3.3. O direito a crédito das embarcações pesqueiras:

         Na substituição tributária “para a frente”, como visto, é exigido antecipadamente o imposto até a última operação com o consumidor final. A conseqüência é que em todas as etapas subseqüentes não é exigido mais nenhum recolhimento, mas também não é permitida a apropriação de qualquer valor a título de crédito fiscal.

         A regra do art. 22 do Anexo 3 do RICMS-SC/01 constitui exceção à regra acima, pois permite ao contribuinte substituído o creditamento do imposto retido por substituição tributária e do correspondente à operação própria do substituído nas hipóteses que menciona. A primeira dessas hipóteses é que as mercadorias, adquiridas por estabelecimento industrial, se destinem a emprego como matéria-prima ou material secundário.

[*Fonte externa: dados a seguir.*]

(** * Design-pattern demos: Composite tree and Observer registry

    Shallow embedding of [src/Composite/composite.py] and
    [src/Observer/observer.py].

    Python objects are identified by an address ([Obj]); the attributes the
    code reads and writes live in an explicit store that every method takes
    and gives back.  A method call yields a [Res]: a normal return, a raised
    exception, or [Fuel] when the bound on the unfolding of a recursion or a
    loop was too small (the bound is a device of the model, not of the code).
    A raising call gives the store back as it was at the [raise]. *)

From stdpp Require Import gmap list relations strings.
From Stdlib Require Import ZArith DecimalString.

Local Open Scope string_scope.
Local Open Scope list_scope.

Abbreviation Obj := positive (only parsing).

(** Exceptions the modelled code can raise.  [ObjetoInexistente] is the
    model's answer to an address that names no allocated object, which no
    Python program can produce. *)
Inductive Exc : Set :=
| ValueError
| TypeError
| AttributeError
| ObjetoInexistente.

Inductive Res (A : Type) : Type :=
| Ok (a : A)
| Raise (e : Exc)
| Fuel.
Arguments Ok {A} a.
Arguments Raise {A} e.
Arguments Fuel {A}.

(** [list.remove(x)]: drops the first entry equal to [x]; [None] stands for
    the [ValueError] of the host list when there is no such entry.  Neither
    [Component] nor [Observador] defines [__eq__], so equality of entries is
    identity of objects. *)
Fixpoint list_remove_first (x : Obj) (l : list Obj) : option (list Obj) :=
  match l with
  | [] => None
  | y :: l' =>
      if decide (y = x) then Some l'
      else match list_remove_first x l' with
           | Some r => Some (y :: r)
           | None => None
           end
  end.

(** ** composite.py *)
Module Composite.

(** Value of the [_parent] attribute once it has been assigned. *)
Inductive Ref : Set :=
| PyNone
| Ptr (o : Obj).

(** The two concrete classes; a [Composite] instance carries the
    [_children] list its [__init__] creates, a [Leaf] has no such
    attribute. *)
Inductive Classe : Set :=
| Leaf
| Composite (_children : list Obj).

(** An instance: its class and its [_parent] attribute, [None] while the
    attribute has never been assigned (no [__init__] sets it). *)
Record Component : Set := mkComponent {
  classe : Classe;
  _parent : option Ref
}.

Abbreviation Heap := (gmap Obj Component) (only parsing).

(** [Leaf()] and [Composite()]: a fresh address. *)
Definition novo (c : Classe) (h : Heap) : Obj * Heap :=
  let o := fresh (dom h) in (o, <[o := mkComponent c None]> h).
Definition novo_Leaf (h : Heap) : Obj * Heap := novo Leaf h.
Definition novo_Composite (h : Heap) : Obj * Heap := novo (Composite []) h.

(** [self._children] of a composite; a leaf has none. *)
Definition filhos (h : Heap) (o : Obj) : list Obj :=
  match h !! o with
  | Some ob => match classe ob with
               | Composite cs => cs
               | Leaf => []
               end
  | None => []
  end.

(** The [parent] property: getter and setter. *)
Definition parent (o : Obj) (h : Heap) : Res Ref * Heap :=
  match h !! o with
  | None => (Raise ObjetoInexistente, h)
  | Some ob => match _parent ob with
               | None => (Raise AttributeError, h)
               | Some r => (Ok r, h)
               end
  end.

         Não se trata, no caso, de benefício fiscal, cuja interpretação deva ser literal. Pelo contrário, decorre do princípio constitucional da não-cumulatividade. O fato gerador presumido é a saída a consumidor final. Mas, se o consumidor for estabelecimento industrial que adquire a mercadoria para utilizá-la como insumo para a produção de mercadoria diversa, não se confirma o pressuposto da antecipação do imposto. Se o produto resultante da industrialização for tributado, fica assegurado ao contribuinte o crédito do imposto para compensar com o imposto devido pela sua própria operação.

         Entretanto, o óleo diesel adquirido por embarcação utilizada na captura de pescado não está expressamente prevista entre as hipóteses do suso mencionado art. 22. Ordinariamente, o que não está expressamente previsto na legislação tributária não é permitido, tratando-se de benefício fiscal. Mas, esse não é o caso presente. Trata-se de direito a crédito fiscal que tem seu fundamento no próprio texto constitucional, caso em que a legislação tributária deve ser interpretada conforme a Constituição.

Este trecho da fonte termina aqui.